After his stay in Cuba, where he shared study time between the Latin American School of Medicine in Havana and the Faculda Dos in Santiago, he returned to Jamaica in 2013 to undergo his observership in the Corporate Area, spread across the Kingston Public Hospital, the Bustamante Hospital for Children, Victoria Jubilee Hospital, and the National Chest Hospital.

But there were still a few things that the ambitious six foot, three-inch intern needed to do in order to become relevant.

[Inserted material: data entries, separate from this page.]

(** * opm-models: brine property model, M-phase N-component primary
      variables and the Cartesian index mapper

    A shallow embedding of

    - [dumux/new_material/components/brine.hh]        (module [Brine]),
    - [dumux/boxmodels/mpnc/mpncprimaryvariables.hh]  (module [MPNCPrimaryVariables]),
    - [ewoms/common/cartesianindexmapper.hh]          (module [CartesianIndexMapper],
      with its nested class [GlobalIndexDataHandle]),

    followed by the properties of these three classes.

    The C++ classes are templates over a number type [Scalar]; the
    embedding is generic over it in the same way (class [ScalarOps]).
    Two number types are provided: IEEE binary64 ([float], what
    [Scalar = double] means on the machine; it computes) and the real
    numbers (exact arithmetic, with [exp] and [pow]). *)

From Stdlib Require Import ZArith QArith Reals Lra Lia Floats Bool.
From stdpp Require Import base list gmap.

(* ===================================================================== *)
(** * Part I.  Definitions                                                *)
(* ===================================================================== *)

(** ** The number type [Scalar] *)

(** The arithmetic a [Scalar] offers to the three classes.  [lit q] is the
    value of a decimal literal of the source ([1.1], [1e-7], [273.15]) or
    of an [int] that C++ converts to [Scalar] ([1000*salinity]).  The
    comparisons return [bool], as [operator<], [operator<=] and
    [operator==] do; [a > b] is [sltb b a]. *)
Class ScalarOps (Scalar : Type) : Type := {
  lit  : Q -> Scalar;
  sadd : Scalar -> Scalar -> Scalar;
  ssub : Scalar -> Scalar -> Scalar;
  smul : Scalar -> Scalar -> Scalar;
  sdiv : Scalar -> Scalar -> Scalar;
  sneg : Scalar -> Scalar;
  sabs : Scalar -> Scalar;
  sltb : Scalar -> Scalar -> bool;
  sleb : Scalar -> Scalar -> bool;
  seqb : Scalar -> Scalar -> bool
}.

(** [std::pow] and [std::exp] of [<cmath>]. *)
Class CMath (Scalar : Type) : Type := {
  spow : Scalar -> Scalar -> Scalar;
  sexp : Scalar -> Scalar
}.

Declare Scope scalar_scope.
Delimit Scope scalar_scope with S.
Infix "+" := sadd : scalar_scope.
Infix "-" := ssub : scalar_scope.
Infix "*" := smul : scalar_scope.
Infix "/" := sdiv : scalar_scope.
Notation "- x" := (sneg x) : scalar_scope.
Infix "<?" := sltb : scalar_scope.
Infix "<=?" := sleb : scalar_scope.
Infix "==?" := seqb (at level 70) : scalar_scope.
Notation "'#' q" := (lit q%Q) (at level 9, q at level 9, format "'#' q") : scalar_scope.

(** *** [double]: IEEE 754 binary64 *)

Definition float_of_Z (z : Z) : float :=
  match z with
  | Z0 => PrimFloat.zero
  | Zpos _ => PrimFloat.of_uint63 (Uint63.of_Z z)
  | Zneg p => PrimFloat.opp (PrimFloat.of_uint63 (Uint63.of_Z (Zpos p)))
  end.

(** The binary64 value of a literal.  Numerator and denominator of every
    literal of the three classes are, in lowest terms, below 2^53, hence
    exact, and the one correctly rounded division gives the nearest
    double, which is what the compiler stores. *)
Definition float_lit (q : Q) : float :=
  let r := Qred q in
  PrimFloat.div (float_of_Z (Qnum r)) (float_of_Z (Zpos (Qden r))).

#[export] Instance float_ScalarOps : ScalarOps float := {|
  lit := float_lit;
  sadd := PrimFloat.add;
  ssub := PrimFloat.sub;
  smul := PrimFloat.mul;
  sdiv := PrimFloat.div;
  sneg := PrimFloat.opp;
  sabs := PrimFloat.abs;
  sltb := PrimFloat.ltb;
  sleb := PrimFloat.leb;
  seqb := PrimFloat.eqb
|}.

(** *** Real numbers: exact arithmetic with [exp] and [pow] *)

Definition Rltb (a b : R) : bool := if Rlt_dec a b then true else false.
Definition Rleb (a b : R) : bool := if Rle_dec a b then true else false.
Definition Reqb (a b : R) : bool := if Req_dec_T a b then true else false.

#[export] Instance R_ScalarOps : ScalarOps R := {|
  lit := Q2R;
  sadd := Rplus;
  ssub := Rminus;
  smul := Rmult;
  sdiv := Rdiv;
  sneg := Ropp;
  sabs := Rabs;
  sltb := Rltb;
  sleb := Rleb;
  seqb := Reqb
|}.
(** * Further properties of the codec *)

(** ** Inversion of the buffer primitives *)

Lemma slice_Ok_inv (d : list byte) (lo hi : Z) (s : list byte) :
  slice d lo hi = Ok s ->
  0 <= lo <= hi /\ hi <= Z.of_nat (length d) /\
  s = bytes_at d lo (Z.to_nat (hi - lo)) /\
  Z.of_nat (length s) = hi - lo.
Proof.
  unfold slice.
  destruct (Z.leb_spec 0 lo) as [H0|H0]; [|discriminate].
  destruct (Z.leb_spec lo hi) as [H1|H1]; [|discriminate].
  destruct (Z.leb_spec hi (Z.of_nat (length d))) as [H2|H2]; [|discriminate].
  cbn [andb]. intros [= <-].
  split; [lia|]. split; [lia|]. split; [reflexivity|].
  fold (bytes_at d lo (Z.to_nat (hi - lo))).
  rewrite length_bytes_at by lia. lia.
Qed.

Lemma slice_length_eq (d d' : list byte) (lo hi : Z) :
  length d' = length d ->
  bytes_at d' lo (Z.to_nat (hi - lo)) = bytes_at d lo (Z.to_nat (hi - lo)) ->
  slice d' lo hi = slice d lo hi.
Proof.
  intros Hl Hb. unfold slice. rewrite Hl.
  destruct ((0 <=? lo) && (lo <=? hi) && (hi <=? Z.of_nat (length d)));
    [|reflexivity].
  f_equal. exact Hb.
Qed.

(** A slice that does not meet the bytes written reads what it read
    before the write, and fails as it failed before. *)
Lemma slice_write_back_other (d : list byte) (pos : Z) (s : list byte)
    (lo hi : Z) :
  0 <= pos -> pos + Z.of_nat (length s) <= Z.of_nat (length d) ->
  hi <= pos \/ pos + Z.of_nat (length s) <= lo ->
  slice (write_back d pos s) lo hi = slice d lo hi.
Proof.
  intros H0 Hin Hdisj. unfold slice.
  rewrite (length_write_back d pos s H0 Hin).
  destruct (Z.leb_spec 0 lo) as [Hlo|Hlo]; [|reflexivity].
  destruct (Z.leb_spec lo hi) as [Hlh|Hlh]; [|reflexivity].
  destruct (Z.leb_spec hi (Z.of_nat (length d))) as [Hh|Hh]; [|reflexivity].
  cbn [andb]. f_equal.
  apply (bytes_at_write_back_other d pos s lo (Z.to_nat (hi - lo))); lia.
Qed.

Lemma PutUint16_length (b b' : list byte) (v : Z) :
  PutUint16 b v = Ok b' -> length b' = length b.
Proof.
  destruct b as [|b0 [|b1 r]]; try discriminate. intros [= <-]. reflexivity.
Qed.

Lemma PutUint64_length (b b' : list byte) (v : Z) :
  PutUint64 b v = Ok b' -> length b' = length b.
Proof.
  destruct b as [|b0 [|b1 [|b2 [|b3 [|b4 [|b5 [|b6 [|b7 r]]]]]]]];
    try discriminate.
  intros [= <-]. reflexivity.
Qed.

Lemma bind_Ok_inv {A B : Type} (m : result A) (f : A -> result B) (b : B) :
  (m ≫= f) = Ok b -> exists a, m = Ok a /\ f a = Ok b.
Proof.
  destruct m as [a|p]; cbn [mbind result_bind]; [|discriminate].
  intros H. exists a. split; [reflexivity|exact H].
Qed.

“I reached out again to Dr Fraser, because I had the CamC (Caribbean Association of Medical Councils) exam to do. I told him I wanted to return to Annotto Bay to prepare for the CamC. Dr Fraser was my mentor. I knew he must have had good tips for me, seeing that he had also done the exam after his studies in Cuba. I wasted some time and he was very upset, of course, but I eventually passed on the second go. The first go I wasn't focused. That was 2015 and now I am on course for better things.”

And what about specialisation? “Yes, I plan to but I'm not sure exactly what yet. I'm more leaning towards dermatology and paediatrics, or obstetrics and gynaecology.”

Coming from a background of being raised in children's homes and going on to gain a medical degree, some would see that as an achievement of monumental proportions. But for Dr Wilson, the work has only begun.

“I have accomplished a lot but I am still under-accomplished, because I still havent' specialised yet. I have more to accomplish. I know people will say I have accomplished a lot, but I still don't have that satisfaction in myself,” was his response to the Sunday Observer.

As for his tenure at the rapidly rising hospital, the atmosphere there has kept his blood pumping at acceptable levels.

“Compared to other hospitals that I have worked in Kingston, here, everybody takes care of each other,” he said of the 244-bed facility.

“It's a family setting. I feel comfortable, especially with the paediatric team that I am on. We are friends there. The working environment is very good. Annotto Bay has a very loving atmosphere. The hospital has a family life.

“Dr Fraser, as the SMO, has been there for me and since Dr Powell has taken over as SMO, he has been very good, very understanding. The hospital is perfect for me.”

Of his family, his brothers now live in the United States, one being a nurse who is completing his bachelor's degree in nursing, while the other is a mechanic. They form a close bond and keep in touch. But that is not the same story for his biological parents.

“I'm still not so close to my parents. My father knew that he left us, so he really doesn't try to be active in our lives. He actually lives at the house that my brothers and I bought in Kingston and we take care of him, while my mother lives in Golden Spring (St Andrew).

Questions regarding why he and his brothers were sent to children's homes have not been addressed in the sober, cultured manner he would like. But he was quick to point out that even though his parents turned his back on him, he is “not one bit bitter”.